The virtues of vitamin D—but how much is too much?
- First Online:
- Cite this article as:
- Shroff, R., Knott, C. & Rees, L. Pediatr Nephrol (2010) 25: 1607. doi:10.1007/s00467-010-1499-9
- 394 Views
Vitamin D deficiency is common in healthy adults and children as well as in the chronic kidney disease (CKD) population. What was once a disease of malnourished children in the developing world has re-emerged and reached pandemic proportions. In parallel with this development, there is a growing awareness that vitamin D is not simply a ‘calcaemic hormone’ but plays an important role in the prevention of cardiovascular disease, infectious and auto-immune conditions, renoprotection, glycaemic control and prevention of some common cancers.

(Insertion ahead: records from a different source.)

(** * Chat.ts: channel provisioning, invitations, mirror records and reactions

    A shallow embedding of [src/Chat.ts] (the revision with
    [getOrCreateTextChat] and [updateTextChatACLs]).  The chat provider and the
    document store are explicit state ([World]); a handler is a function from
    the request and the world to a reply and the world it leaves behind.  The
    [handleCreateChat] of the earlier revision that the file holds as well is
    embedded beside the later one, as [handleCreateChat_earlier]. *)

From stdpp Require Import base strings list gmap pretty stringmap.
From Stdlib Require Import ZArith Ascii.

Local Open Scope Z_scope.

(** ** JavaScript values and strings

    A [string] stands for a JavaScript string whose code units fit in eight
    bits, which covers the object ids used as identities. *)

Module Js.

(** The values a JSON request body can hold. *)
#[warnings="-register-all"]
Inductive JsVal :=
| JUndefined
| JNull
| JBool (b : bool)
| JNum (n : Z)
| JStr (s : string)
| JArr (xs : list JsVal)
| JObj.

(** [!!v] *)
Definition truthy (v : JsVal) : bool :=
  match v with
  | JUndefined | JNull => false
  | JBool b => b
  | JNum n => negb (n =? 0)
  | JStr s => negb (String.eqb s "")
  | JArr _ | JObj => true
  end.

(** [typeof v === "string"] *)
Definition isString (v : JsVal) : bool :=
  match v with JStr _ => true | _ => false end.

(** [v === "lit"] *)
Definition strictEqStr (v : JsVal) (lit : string) : bool :=
  match v with JStr s => String.eqb s lit | _ => false end.

(** [v === true] *)
Definition strictEqTrue (v : JsVal) : bool :=
  match v with JBool true => true | _ => false end.

(** White space of [String.prototype.trim] among the code units a
    [string] holds here: TAB, LF, VT, FF, CR, SP and NBSP. *)
Definition isWhiteSpace (c : ascii) : bool :=
  let n := nat_of_ascii c in
  (Nat.leb 9 n && Nat.leb n 13) || Nat.eqb n 32 || Nat.eqb n 160.

Fixpoint trimStart (s : string) : string :=
  match s with
  | String c s' => if isWhiteSpace c then trimStart s' else s
  | EmptyString => EmptyString
  end.

Definition trim (s : string) : string :=
  String.rev (trimStart (String.rev (trimStart s))).
(** With the default [ylim]: the ints 10, 0 give the bounds -1 and 11; the
    floats 10.0, NaN, 0.0, 2.5 give the same; the ints 2^62, -2^62 of an
    int64 column, whose difference is 2^63, give bounds that lie inside the
    data; and the same two as Python ints give the bounds -1.2 * 2^62 and
    1.2 * 2^62. *)
Lemma auto_ylim_example :
  config_item
    (snd (show (E := sample_externals) 0 1 two_nodes LoggerNone
            (table_world_of (ints_table [10; 0]%Z)))) 1 "ylim"
  = Some (VList [VFloat (-1)%float; VFloat 11%float]) /\
  (exists hi lo,
      largest_float hi [10; 0; 2.5]%float /\
      smallest_float lo [10; 0; 2.5]%float /\
      config_item
        (snd (show (E := sample_externals) 0 1 two_nodes LoggerNone
                (table_world_of (floats_table [10; nan; 0; 2.5]%float))))
        1 "ylim"
      = Some (VList [VFloat (lo - (hi - lo) * spacing)%float;
                     VFloat (hi + (hi - lo) * spacing)%float])) /\
  config_item
    (snd (show (E := sample_externals) 0 1 two_nodes LoggerNone
            (table_world_of (floats_table [10; nan; 0; 2.5]%float))))
    1 "ylim"
  = Some (VList [VFloat (-1)%float; VFloat 11%float]) /\
  config_item
    (snd (show (E := sample_externals) 0 1 two_nodes LoggerNone
            (table_world_of
               (ints_table [4611686018427387904; -4611686018427387904]%Z))))
    1 "ylim"
  = Some (VList [VFloat (-0x1.999999999999ap+61)%float;
                 VFloat (0x1.999999999999ap+61)%float]) /\
  PrimFloat.ltb (of_Z (-4611686018427387904)%Z)
                (-0x1.999999999999ap+61)%float
  = true /\
  config_item
    (snd (show (E := sample_externals) 0 1 two_nodes LoggerNone
            (table_world_of
               (objects_table [4611686018427387904; -4611686018427387904]%Z))))
    1 "ylim"
  = Some (VList [VFloat (-0x1.3333333333333p+62)%float;
                 VFloat (0x1.3333333333333p+62)%float]).
Proof.
  split; [|split; [|split; [vm_compute; reflexivity
                           |split; [|split; [reflexivity|]]]]].
  - destruct (proj1 (proj2 (show_auto_ylim (E := sample_externals) 0 1
                       two_nodes
                       LoggerNone (table_world_of (ints_table [10; 0]%Z))
                       (ints_table [10; 0]%Z) (VList [VNone; VNone])
                       eq_refl (or_introl eq_refl) eq_refl))
                [10; 0]%Z 10%Z 0%Z eq_refl eq_refl eq_refl)
      as (range & Hin & _ & Hylim).
    + split; [now left | repeat constructor; lia].
    + split; [now right; left | repeat constructor; lia].
    + rewrite Hylim, (Hin ltac:(unfold int64_max; lia)).
      vm_compute. reflexivity.
  - exact (proj1 (show_auto_ylim (E := sample_externals) 0 1 two_nodes
                    LoggerNone
                    (table_world_of (floats_table [10; nan; 0; 2.5]%float))
                    (floats_table [10; nan; 0; 2.5]%float)
                    (VList [VNone; VNone])
                    eq_refl (or_introl eq_refl) eq_refl)
             [10; nan; 0; 2.5]%float eq_refl ltac:(discriminate)).
  - destruct (proj1 (proj2 (show_auto_ylim (E := sample_externals) 0 1
                       two_nodes
                       LoggerNone
                       (table_world_of
                          (ints_table
                             [4611686018427387904; -4611686018427387904]%Z))
                       (ints_table
                          [4611686018427387904; -4611686018427387904]%Z)
                       (VList [VNone; VNone])
                       eq_refl (or_introl eq_refl) eq_refl))
                [4611686018427387904; -4611686018427387904]%Z
                4611686018427387904%Z (-4611686018427387904)%Z
                eq_refl eq_refl eq_refl)
      as (range & _ & Hout & Hylim).
    + split; [now left | repeat constructor; lia].
    + split; [now right; left | repeat constructor; lia].
    + rewrite Hylim, (Hout ltac:(unfold int64_max; lia)).
      vm_compute. reflexivity.
  - rewrite (proj2 (proj2 (show_auto_ylim (E := sample_externals) 0 1
                       two_nodes
                       LoggerNone
                       (table_world_of
                          (objects_table
                             [4611686018427387904; -4611686018427387904]%Z))
                       (objects_table
                          [4611686018427387904; -4611686018427387904]%Z)
                       (VList [VNone; VNone])
                       eq_refl (or_introl eq_refl) eq_refl))
                [4611686018427387904; -4611686018427387904]%Z
                4611686018427387904%Z (-4611686018427387904)%Z
                eq_refl (or_introl eq_refl)).
    + vm_compute. reflexivity.
    + split; [now left | repeat constructor; lia].
    + split; [now right; left | repeat constructor; lia].
    + unfold float_limit. lia.
    + unfold float_limit. lia.
    + unfold float_limit. lia.
Defined.
(** * RAGCHAT: the document retrieval store (modules/vector_store.py)

    A shallow embedding of the [VectorStore] class: the embedding call with
    its provider fallback, batch ingestion, top-k similarity search, pickle
    persistence and clearing, followed by the properties of the store that
    the specification states.

    Conventions.
    - A Python method that mutates [self] or the file system is a function
      in the monad [M]: it takes the store and the world and returns a
      result (a value or a raised exception) together with the store and
      the world as the call leaves them.  A raised exception does not undo
      earlier assignments, exactly as in Python.
    - What the class imports (numpy, scikit-learn, the two embedding
      backends, the operating system) is not code of the repository.  Its
      operations are the interfaces [Scalar], [Numeric] and [Backend]; the
      part of the libraries' documented behaviour that a proof relies on is
      stated apart, in [ScalarOrder] and [NumericLaws], and is a hypothesis
      of that proof only.
    - Part 1 is the model, part 2 the vocabulary of the statements, part 3
      a test instance of every interface over the rationals, on which all
      concrete examples run, and part 4 the properties. *)

From Stdlib Require Import ZArith QArith Ascii String.
From stdpp Require Import base option list sorting strings pretty gmap.

Open Scope string_scope.
Open Scope list_scope.

(** * Part 1: the model *)

(** ** Exceptions *)

Inductive exn : Type :=
  | ValueError
  | IndexError
  | AttributeError
  | OSError
  | UnpicklingError
  | ProviderError.

Inductive Exc (A : Type) : Type :=
  | Ok (a : A)
  | Raise (e : exn).
Arguments Ok {A} a.
Arguments Raise {A} e.

(** ** Scalars: the float64 entries of vectors and the similarity scores.
    Only zero and the order of (non-NaN) floats are used. *)

Class Scalar (F : Type) : Type := {
  fzero : F;
  fle : F -> F -> bool
}.

Section WithScalar.
Context {F : Type} `{SF : Scalar F}.

Definition Vector : Type := list F.
(** A 2-D ndarray, as the list of its rows. *)
Definition Matrix : Type := list Vector.

(** [a <= b] on scores, as a proposition. *)
Definition fleP (a b : F) : Prop := fle a b = true.
(** Two scores tie when neither is smaller. *)
Definition ftie (a b : F) : bool := fle a b && fle b a.

(** ** numpy *)

(** All rows have the same length. *)
Definition uniform (m : Matrix) : bool :=
  match m with
  | [] => true
  | r :: rs => forallb (fun r' => Nat.eqb (length r') (length r)) rs
  end.

(** [np.zeros(n)] *)
Definition np_zeros (n : nat) : Vector := repeat fzero n.

(** [np.array(rows)] on a list of 1-D arrays: a ragged list is refused
    (ValueError, inhomogeneous shape; numpy 1.24 and later). *)
Definition np_array (rows : list Vector) : Exc Matrix :=
  if uniform rows then Ok rows else Raise ValueError.

(** [np.vstack([a, b])]: the row widths must agree. *)
Definition np_vstack (a b : Matrix) : Exc Matrix :=
  if uniform (a ++ b) then Ok (a ++ b) else Raise ValueError.

(** Python's [a[start:]] for any integer [start]. *)
Definition slice_from {A} (start : Z) (a : list A) : list A :=
  let n := Z.of_nat (length a) in
  let s := if (start <? 0)%Z then Z.max 0 (start + n) else Z.min start n in
  drop (Z.to_nat s) a.

(** [a[i]] for a list and a non-negative index. *)
Definition getitem {A} (a : list A) (i : nat) : Exc A :=
  match a !! i with
  | Some x => Ok x
  | None => Raise IndexError
  end.

(** What scikit-learn and numpy compute for [search]:
    [cosine_similarity(X, Y)], which raises on incompatible shapes, and
    [np.argsort(s)]. *)
Class Numeric : Type := {
  cosine_similarity : Matrix -> Matrix -> Exc Matrix;
  argsort : Vector -> list nat
}.

(** ** The embedding backends and the operating system *)

Inductive TaskType : Type := retrieval_document | retrieval_query.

Most tissues in the body have a vitamin D receptor and the enzymatic machinery to convert ‘nutritional’ 25-hydroxyvitamin D to the active form 1,25-dihydroxyvitamin D; it is estimated that 3% of the human genome is regulated by the vitamin D endocrine system. Although there are few well-conducted studies on the benefits of vitamin D therapy, an exuberant use of vitamin D is now seen in the general population and at all stages of CKD. There is emerging evidence that vitamin D may in fact have a therapeutic window, and at least from the effects on the cardiovascular system, more is not necessarily better. In this review, we discuss the role of nutritional vitamin D (ergocalciferol or cholecalciferol) supplementation in CKD patients, interpreting the clinical studies in the light of the vitamin D metabolic pathway and its pluripotent effects. While nutritional vitamin D compounds clearly have numerous beneficial effects, randomised controlled studies are required to determine the effectiveness and optimal dose at different stages of CKD, its concurrent use with activated vitamin D compounds and its safety profile.